▸ **Aim of the exercise**: Using the material below, return exactly the lines between the one holding "entries [l]. *)" and the one holding "(** What the second", inclusive, and no others.
#### Working data ####
(** ** Notions the properties are stated with *)

(** [w'] is [w] after some calls of the code that left [ev] in the trace:
    umask and clock are as they were, and the environment's decisions are
    used up from the front. *)
Definition run_of (w w' : World) (ev : list event) : Prop :=
  trace w' = trace w ++ ev ∧ umask w' = umask w ∧ clock w' = clock w
  ∧ ∃ k, faults w' = drop k (faults w).

(** The environment lets every system call through. *)
Definition quiet (w : World) : Prop := Forall (eq None) (faults w).


(** The content of the regular file at [path], if there is one. *)
Definition on_disk (w : World) (path : string) : option string :=
  match nodes w !! path with
  | Some (File c _ _) => Some c
  | _ => None
  end.

(** The mode of the regular file at [path], if there is one. *)
Definition mode_of (w : World) (path : string) : option Z :=
  match nodes w !! path with
  | Some (File _ mode _) => Some mode
  | _ => None
  end.

(** The modification time of what is at [path]. *)
Definition mtime_of (w : World) (path : string) : option Z :=
  ModTime ∘ node_info <$> nodes w !! path.

(** The event changes what is at [path]. *)
Definition touches (path : string) (e : event) : bool :=
  match e with
  | EvWriteFile p _ _ | EvOpenFile p _ | EvCopy p _ | EvRemove p | EvChtimes p _ =>
      bool_decide (p = path)
  | EvRename old new => bool_decide (old = path) || bool_decide (new = path)
  | EvLog _ _ | EvExec _ _ _ => false
  end.

(** The event changes the file system. *)
Definition mutates (e : event) : bool :=
  match e with
  | EvLog _ _ | EvExec _ _ _ => false
  | _ => true
  end.

(** The event is a run of a change hook (for [fname]). *)
Definition is_exec (e : event) : bool :=
  match e with EvExec _ _ _ => true | _ => false end.
Definition is_exec_for (fname : string) (e : event) : bool :=
  match e with EvExec f _ _ => bool_decide (f = fname) | _ => false end.

(** The event is the file write of [ioutil.WriteFile]. *)
Definition is_write (e : event) : bool :=
  match e with EvWriteFile _ _ _ => true | _ => false end.

(** The event writes or puts a file in place. *)
Definition is_update (e : event) : bool :=
  match e with
  | EvWriteFile _ _ _ | EvRename _ _ => true
  | EvLog format _ => bool_decide (format = "Extracting %s")
  | _ => false
  end.

(** The event belongs to the removal of a file that [prev] alone has. *)
Definition is_removal (e : event) : bool :=
  match e with
  | EvRemove _ => true
  | EvLog format _ => bool_decide (format = "Removing %s")
  | _ => false
  end.


(** The events of a [safeWrite] that fails: what was written to the
    temporary file, and its removal. *)
Definition cleanup_event (tmp : string) (e : event) : Prop :=
  match e with
  | EvWriteFile p _ perm => p = tmp ∧ perm = octal 6 4 0
  | EvRemove p => p = tmp
  | _ => False
  end.

(** What [runOnChanged] leaves in the trace for an entry of name [fname]
    at [fullpath]: one run of its command, when it has one. *)
Definition hook_run (fname fullpath : string) (cfgFile : ConfigFile) : list event :=
  match OnChanged cfgFile with
  | [] => []
  | argv => [EvExec fname argv fullpath]
  end.

Section Footprint.

Variable Join : string → string → string.

(** The paths of the secret files of the entries [l] in [dir], and of the
    temporary files written on the way. *)
Definition secret_paths (dir : string) (l : list (string * ConfigFile)) : list string :=
  map (fun entry => Join dir (fst entry)) l.
Definition tmp_paths (dir : string) (l : list (string * ConfigFile)) : list string :=
  map tmp_of (secret_paths dir l).

(** The entries of [next] have secret files of their own: no two share a
    path, and no temporary file of one is the secret file or the temporary
    file of another. *)
Definition independent (dir : string) (next : ConfigStruct) : Prop :=
  NoDup (secret_paths dir (entries next) ++ tmp_paths dir (entries next)).

(** No file that [prev] alone names is at the path of an entry of
    [next]. *)
Definition apart (dir : string) (prev next : ConfigStruct) : Prop :=
  ∀ g, g ∈ names prev → g ∉ names next →
       Join dir g ∉ secret_paths dir (entries next).

(** The path [q] is none that [extract] works on for the snapshot: not
    the file or the temporary file of an entry of [next], nor the file of
    a name of [prev]. *)
Definition outside (dir : string) (cfg : configSnapshot) (q : string) : Prop :=
  (q ∉ secret_paths dir (entries (next cfg)))
  ∧ (q ∉ tmp_paths dir (entries (next cfg)))
  ∧ ∀ g, g ∈ names (prev cfg) → Join dir g ≠ q.

(** What the first loop of [extract] can leave in the trace for the
    entries [l]. *)
Definition update_event (dir : string) (l : list (string * ConfigFile))
    (e : event) : Prop :=
  match e with
  | EvLog format args => format = "Extracting %s" ∧ ∃ f, args = [f] ∧ f ∈ l.*1
  | EvWriteFile p _ perm =>
      perm = octal 6 4 0 ∧ ∃ f, f ∈ l.*1 ∧ p = tmp_of (Join dir f)
  | EvRename old new =>
      ∃ f, f ∈ l.*1 ∧ old = tmp_of (Join dir f) ∧ new = Join dir f
  | EvRemove p => ∃ f, f ∈ l.*1 ∧ p = tmp_of (Join dir f)
  | EvExec f argv config_file =>
      ∃ c, (f, c) ∈ l ∧ argv = OnChanged c ∧ config_file = Join dir f
  | _ => False
  end.

(** What the second loop of [extract] can leave in the trace for the
    entries [l], the names [seen] being those of [next]. *)
Definition remove_event (dir : string) (l : list (string * ConfigFile))
    (seen : gset string) (e : event) : Prop :=
  match e with
  | EvLog format args =>
      format = "Removing %s" ∧ ∃ f, args = [f] ∧ f ∈ l.*1 ∧ f ∉ seen
  | EvRemove p => ∃ f, f ∈ l.*1 ∧ (f ∉ seen) ∧ p = Join dir f
  | EvExec f argv config_file =>
      ∃ c, (f, c) ∈ l ∧ (f ∉ seen) ∧ argv = OnChanged c ∧ config_file = Join dir f
  | _ => False
  end.


End Footprint.

(** ** Concrete instances, for the examples *)

Module Demo.

(** [filepath.Join] on a directory in clean form and a plain file name. *)
Definition Join (dir fname : string) : string := dir +:+ "/" +:+ fname.

(** Every URL parses. *)
Definition url_error (url : string) : option error := None.

(** Times are seconds since the epoch; only one date is known to the
    stand-in for the parser. *)
Definition time_Format_RFC1123 (t : Z) : string :=
  if t =? 100 then "Thu, 01 Jan 1970 00:01:40 UTC" else pretty t.
Definition time_Parse_RFC1123 (s : string) : result Z :=
  if bool_decide (s = "Thu, 01 Jan 1970 00:01:40 UTC") then Ok 100
  else Err (Errorf ("parsing time " +:+ s)).

Definition secretA : ConfigFile := mkConfigFile "secretA" [].
Definition secretB : ConfigFile := mkConfigFile "secretB" ["/bin/true"].
Definition secretC : ConfigFile := mkConfigFile "secretC" ["/bin/reload"; "c"].

(** A codec that knows two bundles. *)
Definition decode (raw : string) : ConfigStruct * option error :=
  if bool_decide (raw = "bundle-1")
  then (Some [("a.conf", mkConfigFile "old" []); ("c.conf", secretC)], None)
  else if bool_decide (raw = "bundle-2")
  then (Some [("a.conf", secretA); ("b.conf", secretB)], None)
  else (None, Some (Errorf "Unable to unmarshall")).

Definition UnmarshallBuffer (crypto : option unit) (raw : string) (decrypt : bool)
    : ConfigStruct * option error :=
  decode raw.

Definition UnmarshallFile (crypto : option unit) (path : string) (decrypt : bool)
    (w : World) : ConfigStruct * option error :=
  match on_disk w path with
  | Some raw => decode raw
  | None =>
      (None, Some (Errorw ("Unable to read " +:+ path)
                     (PathError "open" path ENOENT)))
  end.

Definition Unmarshall (key : unit) (path : string) (w : World)
    : ConfigStruct * option error :=
  UnmarshallFile (Some key) path true w.

Definition app : App := mkApp "/var/sota/config.encrypted" "/run/secrets" "https://ota/config".

(** A device that has applied bundle-1. *)
Definition disk : gmap string node :=
  <["/run/secrets/c.conf" := File "secretC" (octal 6 4 0) 50]>
    (<["/run/secrets/a.conf" := File "old" (octal 6 4 0) 50]>
       (<["/var/sota/config.encrypted" := File "bundle-1" (octal 6 4 0) 50]>
          (<["/run/secrets" := Dir 10]> ∅))).

Definition world : World := mkWorld disk (octal 0 2 2) 500 [] [].

Definition prev1 : ConfigStruct := (decode "bundle-1").1.
Definition next2 : ConfigStruct := (decode "bundle-2").1.

(** The device after bundle-2 has been applied over bundle-1. *)
Definition applied : World :=
  (extract Join unit app tt (mkSnapshot prev1 next2) world).2.

(** The server's answer with bundle-2. *)
Definition response_200 : Response :=
  mkResponse 200 (<["Date" := "Thu, 01 Jan 1970 00:01:40 UTC"]> ∅) "bundle-2" None.
Definition response (status : Z) (body : string) : Response :=
  mkResponse status ∅ body None.
Definition serves (res : Response) : Client := fun _ => Ok res.

(** A bundle with the names "a.tmp" and "a": the temporary file of the
    second is the secret file of the first. *)
Definition sibling_tmp : ConfigFile := mkConfigFile "X" ["/bin/true"].
Definition sibling : ConfigFile := mkConfigFile "Y" [].
Definition siblings : ConfigStruct := Some [("a.tmp", sibling_tmp); ("a", sibling)].

Definition siblings_disk : gmap string node :=
  <["/run/secrets/a.tmp" := File "X" (octal 6 4 0) 50]>
    (<["/run/secrets/a" := File "old" (octal 6 4 0) 50]>
       (<["/run/secrets" := Dir 10]> ∅)).

Definition empty_disk : gmap string node := <["/run/secrets" := Dir 10]> ∅.




(** The device after the bundle of siblings has been applied to an empty
    secrets directory, and the same files before the next application. *)
Definition siblings_applied : World :=
  (extract Join unit app tt (mkSnapshot None siblings)
     (mkWorld empty_disk (octal 0 2 2) 500 [] [])).2.
Definition siblings_again : World :=
  mkWorld (nodes siblings_applied) (octal 0 2 2) 600 [] [].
####
▸ **Written solution**:
    entries [l]. *)
Definition update_event (dir : string) (l : list (string * ConfigFile))
    (e : event) : Prop :=
  match e with
  | EvLog format args => format = "Extracting %s" ∧ ∃ f, args = [f] ∧ f ∈ l.*1
  | EvWriteFile p _ perm =>
      perm = octal 6 4 0 ∧ ∃ f, f ∈ l.*1 ∧ p = tmp_of (Join dir f)
  | EvRename old new =>
      ∃ f, f ∈ l.*1 ∧ old = tmp_of (Join dir f) ∧ new = Join dir f
  | EvRemove p => ∃ f, f ∈ l.*1 ∧ p = tmp_of (Join dir f)
  | EvExec f argv config_file =>
      ∃ c, (f, c) ∈ l ∧ argv = OnChanged c ∧ config_file = Join dir f
  | _ => False
  end.

(** What the second loop of [extract] can leave in the trace for the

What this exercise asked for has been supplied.